He is getting plenty of attention today. At 37, Tim O'Brien is one of the illustrators Time> magazine calls for a cover portrait of the person of the year or the decade or century. He's done more than 15 covers for Time. He also works for The Atlantic Monthly, Business Week, Entertainment Weekly, National Geographic, New York, Newsweek, Playboy, Readers' Digest, Sports Illustrated, The Village Voice, Worth, and for every leading book publisher. He used to do 50 paintings a year, nearly one a week. Now that he has a small son, he completes 30. "Illustration is fine art on a deadline," he claims. "I enjoy making beautiful paintings. In days, not months."
The middle brother of three boys, O'Brien grew up in a working-class household near New Haven, Connecticut. Although he drew and painted all the time, he knew he had to grow up and earn a living, and thought it was going to be as a boxer. "I had some rough years," he explains. "My dad died when I was nine and I badly needed a male influence. I viewed art as soft and wanted to be a tough guy. I got into trouble for vandalism and a youth officer suggested boxing. I was matched up with someone my own size, which was perfect because I was never big enough to stand out in team sports." During high school O'Brien boxed in the Police Athletic League. After art school he ran a boxing gym in Philadelphia where he trained amateur fighters, including a few kids who became Olympic athletes. These days he trains two evenings a week at the Park Slope YMCA.

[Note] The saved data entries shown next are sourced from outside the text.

(** X13: a voice state update without a channel destroys the Player:
    [playerDisconnect], the DELETE and [playerDestroy] follow in this
    order, no leave packet is sent, the guild leaves the players map, and
    the voice packets for that guild that come later change nothing.  The
    Player's [voiceChannel] is not cleared. *)
Theorem state_update_without_channel (now : Z) (d : Connection.StateUpdate) (w : World) :
  Connection.st_channel_id d = None ->
  let w' := Connection.setStateUpdate now d w in
  let g := guildId (self w) in
  trace w'
  = (trace w ++ Emit "playerDisconnect" :: Delete g
       :: (if nodeUp w then [] else [Emit "playerError"])
       ++ (if setActivityStatus w then [SetActivity None] else [])
       ++ [Emit "playerDestroy"])%list
  /\ players w' = players w ∖ {[ g ]}
  /\ connectionState (connection (self w')) = disconnected
  /\ connected (self w') = false
  /\ voiceChannel (self w') = voiceChannel (self w)
  /\ (forall now' d', Euralink.updateVoiceState now' (Euralink.VOICE_SERVER_UPDATE g d') w'
                      = Ok w')
  /\ (forall now' user d',
        Euralink.updateVoiceState now' (Euralink.VOICE_STATE_UPDATE g user d') w' = Ok w').
Proof.
  intros Hnull. cbv zeta. unfold Connection.setStateUpdate. rewrite Hnull.
  set (w0 := emit "playerDisconnect" _).
  rewrite destroy_unfold.
  assert (Player.disconnect now w0 = w0) as -> by reflexivity.
  destruct (destroy_without_disconnect now w0) as (Hself & Hplayers & _ & Htrace & _).
  cbv zeta in Hself, Hplayers, Htrace.
  set (w' := Player.destroy now false w0) in *.
  assert (Euralink.hasPlayer (guildId (self w)) w' = false) as Hgone.
  { unfold Euralink.hasPlayer. rewrite Hplayers.
    rewrite bool_decide_eq_false_2; [reflexivity |]. apply not_elem_of_removed. }
  split.
  { rewrite Htrace. unfold w0, emit, effect. cbn. rewrite <- app_assoc. reflexivity. }
  split; [exact Hplayers |].
  rewrite Hself. repeat split.
  - intros now' d'. unfold Euralink.updateVoiceState. rewrite Hgone. reflexivity.
  - intros now' user d'. unfold Euralink.updateVoiceState. rewrite Hgone. reflexivity.
Qed.

(** X13 on the sample Player. *)
Lemma state_update_without_channel_witness :
  let left := Connection.mkStateUpdate None None false false in
  trace (Connection.setStateUpdate 9 left Sample.playingA)
  = (trace Sample.playingA
       ++ [Emit "playerDisconnect"; Delete "1"; Emit "playerDestroy"])%list.
Proof.
  destruct (state_update_without_channel 9 (Connection.mkStateUpdate None None false false)
              Sample.playingA eq_refl) as (Htrace & _).
  exact Htrace.
Defined.

(** X14: a voice state update with a channel never touches playback
    (playing, paused, current, queue, position, volume, the queued
    updates) and marks the Player connected.  A channel other than the
    Player's moves it: both [voiceChannel] fields change and [playerMove]
    is the one thing emitted.  The same channel emits nothing.  A Player
    without a voice channel stays without one, connected or not. *)
Theorem state_update_moves_channel
    (now : Z) (d : Connection.StateUpdate) (vc : string) (w : World) :
  Connection.st_channel_id d = Some vc ->
  let p := self w in
  let w' := Connection.setStateUpdate now d w in
  let p' := self w' in
  (playing p' = playing p /\ paused p' = paused p /\ current p' = current p
   /\ queue p' = queue p /\ position p' = position p /\ volume p' = volume p
   /\ updateQueue p' = updateQueue p /\ players w' = players w)
  /\ connected p' = true
  /\ (forall old,
        voiceChannel p = Some old -> old <> "" -> vc <> "" -> old <> vc ->
        voiceChannel p' = Some vc /\ connVoiceChannel (connection p') = Some vc
        /\ trace w' = (trace w ++ [Emit "playerMove"])%list)
  /\ (voiceChannel p = Some vc -> voiceChannel p' = Some vc /\ trace w' = trace w)
  /\ (voiceChannel p = None -> voiceChannel p' = None /\ trace w' = trace w).
Proof.
  intros Hvc. cbv zeta. unfold Connection.setStateUpdate. rewrite Hvc.
  split; [| split; [| split; [| split]]].
  - destruct (_ && _); cbn; repeat split.
  - destruct (_ && _); reflexivity.
  - intros old Hold Hne1 Hne2 Hdiff. rewrite Hold.
    assert (truthyS (Some old) = true) as -> by (destruct old; [congruence | reflexivity]).
    assert (truthyS (Some vc) = true) as -> by (destruct vc; [congruence | reflexivity]).
    rewrite bool_decide_eq_false_2 by congruence. cbn. repeat split.
  - intros Hsame. rewrite Hsame. rewrite bool_decide_eq_true_2 by reflexivity.
    rewrite andb_false_r. cbn. split; [exact Hsame | reflexivity].
  - intros Hnone. rewrite Hnone. cbn. split; [exact Hnone | reflexivity].
Qed.

(** X14: the sample Player is moved from "VC" to "VC2". *)
Lemma state_update_moves_channel_witness :
  let moved := Connection.mkStateUpdate (Some "S") (Some "VC2") false false in
  let w' := Connection.setStateUpdate 9 moved Sample.playingA in
  voiceChannel (self w') = Some "VC2"
  /\ trace w' = (trace Sample.playingA ++ [Emit "playerMove"])%list
  /\ current (self w') = Some Sample.trackA /\ playing (self w') = true.
Proof.
  destruct (state_update_moves_channel 9
              (Connection.mkStateUpdate (Some "S") (Some "VC2") false false) "VC2"
              Sample.playingA eq_refl) as (Hframe & _ & Hmove & _).
  destruct (Hmove "VC" eq_refl) as (Hvc & _ & Htrace); try discriminate.
  destruct Hframe as (Hplaying & _ & Hcurrent & _).
  cbv zeta. split; [exact Hvc |]. split; [exact Htrace |].
  split; [rewrite Hcurrent | rewrite Hplaying]; reflexivity.
Defined.


(** X15: the flush of the Connection sends the latest queued update only
    and empties the queue.  With the node up the attempts counter is reset
    and no timer is set.  With the node down and attempts left,
    [connectionError] is emitted once, the counter goes up by one and a
    retry is scheduled after [2 ^ attempts * 1000] ms; with none left,
    [connectionError] is emitted twice and nothing is scheduled. *)
Theorem connection_flush_outcomes
    (now : Z) (earlier : list VoiceUpdate) (latest : VoiceUpdate) (w : World) :
  connUpdateQueue (connection (self w)) = (earlier ++ [latest])%list ->
  let c := connection (self w) in
  let w' := Connection.processUpdateQueue now w in
  let c' := connection (self w') in
  let sent := Patch (guildId (self w)) (BodyVoice (vu_voice latest) (vu_volume latest)) in
  connUpdateQueue c' = []
  /\ (nodeUp w = true ->
      trace w' = (trace w ++ [sent])%list /\ timers w' = timers w
      /\ reconnectAttempts c' = 0 /\ lastUpdate c' = now)
  /\ (nodeUp w = false -> reconnectAttempts c < maxReconnectAttempts c ->
      trace w' = (trace w ++ [sent; Emit "connectionError"])%list
      /\ timers w'
         = (timers w
              ++ [mkTimer (nextHandle w) (2 ^ (reconnectAttempts c + 1) * 1000)
                          ConnectionRetry])%list
      /\ reconnectAttempts c' = reconnectAttempts c + 1)
  /\ (nodeUp w = false -> maxReconnectAttempts c <= reconnectAttempts c ->
      trace w'
      = (trace w ++ [sent; Emit "connectionError"; Emit "connectionError"])%list
      /\ timers w' = timers w
      /\ reconnectAttempts c' = reconnectAttempts c).
Proof.
  intros Hq. cbv zeta. unfold Connection.processUpdateQueue. rewrite Hq, last_snoc.
  unfold Connection.updatePlayerVoiceData. cbn.
  destruct (nodeUp w) eqn:Hup; cbn.
  - split; [reflexivity |]. split; [intros _; repeat split |].
    split; intros H; discriminate H.
  - rewrite ?Hup. cbn.
    destruct (Z.ltb_spec (reconnectAttempts (connection (self w)))
                         (maxReconnectAttempts (connection (self w)))) as [Hlt | Hge]; cbn.
    + split; [reflexivity |]. split; [intros H; discriminate H |].
      split; [| intros _ H; lia].
      intros _ _. rewrite <- !app_assoc. repeat split.
    + split; [reflexivity |]. split; [intros H; discriminate H |].
      split; [intros _ H; lia |].
      intros _ _. rewrite <- !app_assoc. repeat split.
Qed.
(** * Engagement analytics of the workshop sidekick

    A shallow embedding of [zoom_mcp_server_production.py]: the participant
    listing ([get_participants]) and the engagement analytics
    ([get_engagement_analytics]) that are computed from the activity records
    kept in DynamoDB or, when no table is available, in CloudWatch Logs.

    The two AWS services are the environment of the program.  They are a
    record of outcomes ([aws]): what each call returns or raises.  Python
    exceptions are values of an error monad, a [dict] is an association list
    in insertion order, and the dictionary handed to [json.dumps] is a [json]
    value.  The items of the table and the messages of the log stream that
    decode are dictionaries with string values, as
    [track_participant_activity] writes them; an entry may be missing. *)

From Stdlib Require Import List String Ascii ZArith Lia Bool.
From Stdlib Require Import Sorting.Sorted Sorting.Permutation.
From Stdlib Require Import Structures.OrderedTypeEx.
Import ListNotations.

Local Open Scope string_scope.
Local Open Scope Z_scope.
Local Open Scope list_scope.

(** ** The Python runtime the program relies on *)

Module Py.

(** Exceptions, by the classes the handlers of the program tell apart. *)
Inductive exn : Type :=
| ClientError (msg : string)
| KeyError (key : string)
| OtherError (msg : string).
(* [OtherError] stands for every other subclass of [Exception]. *)

(** [str(e)] *)
Definition str (e : exn) : string :=
  match e with
  | ClientError msg => msg
  | KeyError key => "'" ++ key ++ "'"
  | OtherError msg => msg
  end.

"Both are physical, solitary endeavors," he says of painting and boxing. "I paint eight hours a day -- unless there's a deadline and I go nonstop -- and then I need to get away and use a different part of my brain." And what about protecting his hands? "I'm the best wrapper in the business," he maintains. "I like the game of illustration, too," he adds. "The rules, the sport. Illustration is a tight community of artists with different styles and common clients."
For O'Brien, choosing which path to take was not easy. "I decided at 18 that I wasn't going to fight professionally, a choice I just recently came to terms with," he grins. He used a Pell Grant to attend Paier College of Art in Hamden, Connecticut. A small private academy, Paier was close to home and offered a pragmatic curriculum. "I was lucky," he says. "I got all the great teachers before they retired. They were old-school guys who smoked pipes and looked like Norman Rockwell. There was Leonard Everett Fisher, an illustrator of children's books; Ken Davies, a noted realist painter; Dennis Luzak, another well known illustrator; I studied trompe l'oeil with Bob Zappalorti. There was Rudolph Zallinger, who did the murals in the Peabody Museum at Yale."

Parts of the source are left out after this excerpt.